The viceroy refused to be put off. He pleaded for a personal meeting with the cabinet; he was willing to leave for London at once. In January he was told that late March would be the earliest Churchill could see him. A few weeks later he was told mid-June. Wavell finally blew up and told Churchill he was going to resign. That finally worked, and the next day the cabinet gave him permission to leave for England.
51

Wavell arrived in late March 1945 and would spend nearly two months in London waiting for a final reply. Day after day the India Committee of the cabinet bandied the issue back and forth. Churchill as usual “indulged in wild and indeed scarcely sane tirades,” according to Amery, and was “more hopelessly garrulous and time wasting than ever.” He poured scorn on “that ass Wavell and that traitor Auchinleck” for dreaming up such a conference and then “talked rubbish about abolishing landlords and money-lenders,” and returning the land to the peasants—a bizarrely Gandhi-like theme which had become a virtual obsession with him.
52

Amery again felt the heavy hand of Winston’s scorn. The prime minister had convinced himself that Amery had put Wavell up to the plan whereas, as Amery admitted a year earlier, “it is rather Wavell who had insisted on pushing forward his view.”
53
The wearisome tussle dragged on week after week. Finally in mid-April the India Committee agreed to let the full cabinet hear the viceroy’s proposal.

On the last day of May, Wavell was summoned to the Cabinet Room. The entire cabinet was there, including Foreign Secretary Anthony Eden, who had told Wavell the day before that he thought everyone was inclined to back his proposal. All except Churchill, of course, who opened the meeting with a fiercely negative rant. He warned Wavell that his proposal would doom India and the Indians.

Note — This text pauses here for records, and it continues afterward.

(** Phase B and errors: a failed reply is the last one that the run
    consumes, the run exits, and after the [Visit] of the issue in flight
    the trace holds requests only. *)
Lemma backfillAll_failed h nums : ∀ fs st e st' fs',
  backfillAll h fs st nums = (e, st', fs') →
  ∃ usedC usedT evs,
    commitsFeed fs = usedC ++ commitsFeed fs'
    ∧ timelineFeed fs = usedT ++ timelineFeed fs'
    ∧ trace st' = trace st ++ evs
    ∧ disk st' = written (disk st) evs
    ∧ (Failed ∈ usedC ∨ Failed ∈ usedT →
         e = Exited
         ∧ ∃ pre num reqs, evs = pre ++ Visit num :: reqs
             ∧ Forall (λ ev, isFetch ev = true) reqs
             ∧ disk st' = written (disk st) pre)
    ∧ (Failed ∈ usedC → last usedC = Some Failed)
    ∧ (Failed ∈ usedT → last usedT = Some Failed).
Proof.
  induction nums as [|num rest IH]; intros fs st e st' fs' Hrun; simpl in Hrun.
  { simplify_eq. exists [], [], []. rewrite app_nil_r.
    split_and!; try done; try by intros ?%elem_of_nil.
    by intros [?%elem_of_nil|?%elem_of_nil]. }
  destruct (Project.issues (proj st) !! num) as [i0|] eqn:Hi0.
  2: { simplify_eq. exists [], [], [Visit num].
       split_and!; try done; try by intros ?%elem_of_nil.
       by intros [?%elem_of_nil|?%elem_of_nil]. }
  destruct (backfill h fs st num i0) as [[e1 st1] fs1] eqn:Hb.
  apply backfill_run in Hb
    as (usedC0 & usedT0 & evsC & evsT & evsW & HfC & HfT & Htr0 & HC & HT & HW
        & HnC & HnT & HnW & HFC & HFT & _ & _ & _ & _ & Hdk).
  assert (written (disk st) (Visit num :: evsC ++ evsT) = disk st) as Hfetch.
  { apply written_none. constructor; [done|]. forall_events. }
  assert (disk st1 = written (disk st) (Visit num :: evsC ++ evsT ++ evsW)) as Hd1.
  { change (Visit num :: evsC ++ evsT ++ evsW)
      with ((Visit num :: evsC) ++ evsT ++ evsW).
    rewrite (app_assoc _ evsT evsW), written_app. simpl app.
    by rewrite Hfetch. }
  destruct (decide (e1 = Returned)) as [->|Hne].
  - apply IH in Hrun
      as (usedCR & usedTR & evsR & HfCR & HfTR & HtrR & HdR & HFR & HLC & HLT).
    assert (Failed ∉ usedC0) as HnotC by (by intros [??]%HFC).
    assert (Failed ∉ usedT0) as HnotT by (by intros [??]%HFT).
    exists (usedC0 ++ usedCR), (usedT0 ++ usedTR),
      ((Visit num :: evsC ++ evsT ++ evsW) ++ evsR).
    split_and!.
    + by rewrite HfC, HfCR, app_assoc.
    + by rewrite HfT, HfTR, app_assoc.
    + by rewrite HtrR, Htr0, <-app_assoc.
    + by rewrite written_app, <-Hd1.
    + intros Hin.
      assert (Failed ∈ usedCR ∨ Failed ∈ usedTR) as HinR.
      { destruct Hin as [Hin|Hin]; apply elem_of_app in Hin as [?|?]; try done; auto. }
      destruct (HFR HinR) as (-> & pre & n & reqs & -> & Hreqs & HdR').
      split; [done|].
      exists ((Visit num :: evsC ++ evsT ++ evsW) ++ pre), n, reqs.
      split_and!; [by rewrite <-app_assoc|done|].
      by rewrite written_app, <-Hd1.
    + intros Hin. apply elem_of_app in Hin as [?|Hin]; [done|].
      specialize (HLC Hin). destruct usedCR; [done|].
      by rewrite last_app, HLC.
    + intros Hin. apply elem_of_app in Hin as [?|Hin]; [done|].
      specialize (HLT Hin). destruct usedTR; [done|].
      by rewrite last_app, HLT.
  - assert ((e, st', fs') = (e1, st1, fs1)) as [= -> -> ->] by (by destruct e1).
    destruct (HnW Hne) as [-> Hd]. rewrite app_nil_r in *.
    exists usedC0, usedT0, (Visit num :: evsC ++ evsT).
    split_and!; try done.
    + intros Hin. split.
      * destruct Hin as [Hin|Hin]; [by apply HFC in Hin as [??]|by apply HFT in Hin as [??]].
      * exists [], num, (evsC ++ evsT). split_and!; [done| |done]. forall_events.
    + intros Hin. by apply HFC in Hin as (_ & ? & _).
    + intros Hin. by apply HFT in Hin as (_ & ?).
Qed.

(** ** Errors in the two phases *)

Lemma listIssues_retries n : ∀ feed st page,
  listIssues (replicate n Failed ++ feed) st page
  = listIssues feed (addEvents st (retries (proj st) page n)) page.
Proof.
  induction n as [|n IH]; intros feed st page.
  - simpl. unfold retries. simpl. by rewrite addEvents_nil.
  - simpl replicate. simpl app. simpl listIssues at 1. rewrite IH.
    rewrite !emit_addEvents, !addEvents_app. done.
Qed.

“You will lose a good [Executive] Council and get a bad one,” he said, adding that the new government would have no democratic foundation. “The workers would be victimized by the capitalists, the agriculturalists by the money-lenders, the Untouchables would remain untouchables, etc. etc.,” Wavell remembered. Then he invited Wavell to speak.

Wavell did. “The P.M. gave me a good run and did not interrupt,” although Leo Amery interjected his own views on the subject at length until Churchill finally had to cut him off.
54
Then Churchill said, somewhat surprisingly after his first negative sally, that he was prepared to agree to the conference if the India Committee amended parts of Wavell’s draft that afternoon.

“The climax of my visit was an extraordinary one,” Wavell noted in his journal. He met with the prime minister and the full cabinet again at ten-thirty that evening. Churchill gave a speech in favor of the proposal that was as forceful as the one against it that morning. Wavell exclaimed to himself, “What an extraordinary man he is!”
55
Churchill then said Wavell could summon his conference and meet with any leaders he chose, including Gandhi. The only condition the cabinet was going to impose was that it be put on a take-it-or-leave-it basis. There could be no further negotiations or discussions.

And so finally, at eleven-thirty p.m., just twelve hours before his train was scheduled to leave, Wavell got everything he wanted after eight months of waiting. “It all ended in an atmosphere of good will and congratulations—only temporary, I fear.”
56

Wavell was right. Certainly Churchill was in an ebullient mood. On May 7 Germany had at last surrendered. Hitler was dead, having taken his own life in the ruins of Berlin. The long struggle that Churchill had pursued for four years, with every ounce of his energy and passion, was finally over. On May 8 a vast crowd gathered at Whitehall to celebrate what was dubbed V-E Day, or Victory in Europe Day. Winston, Eden, Attlee, and his other colleagues appeared on the balcony of the Ministry of Health and waved. The crowd yelled its approval.

Winston stepped to the microphone and spoke.

“God bless you all,” he said. “This is your victory!”

With one voice, the immense crowd roared back, “No—it is
yours
!” It was the British people’s spontaneous and unforgettable tribute to the man whose spirit had pulled them through the war, from the darkest days of the Blitz to the fall of Germany.

Churchill paused and went on. “We were the first, in this ancient land, to draw the sword against tyranny. We were all alone for a whole year…Did anyone want to give in?”

The crowd shouted back,
“No!”

“Were we down-hearted?”

“No!”
came the answer.

“The lights went out and the bombs came down,” Churchill said. “But every man, woman, and child in the country had no thought of quitting the struggle…So we came back after long months from the jaws of death, out of the mouth of hell, while all the world wondered…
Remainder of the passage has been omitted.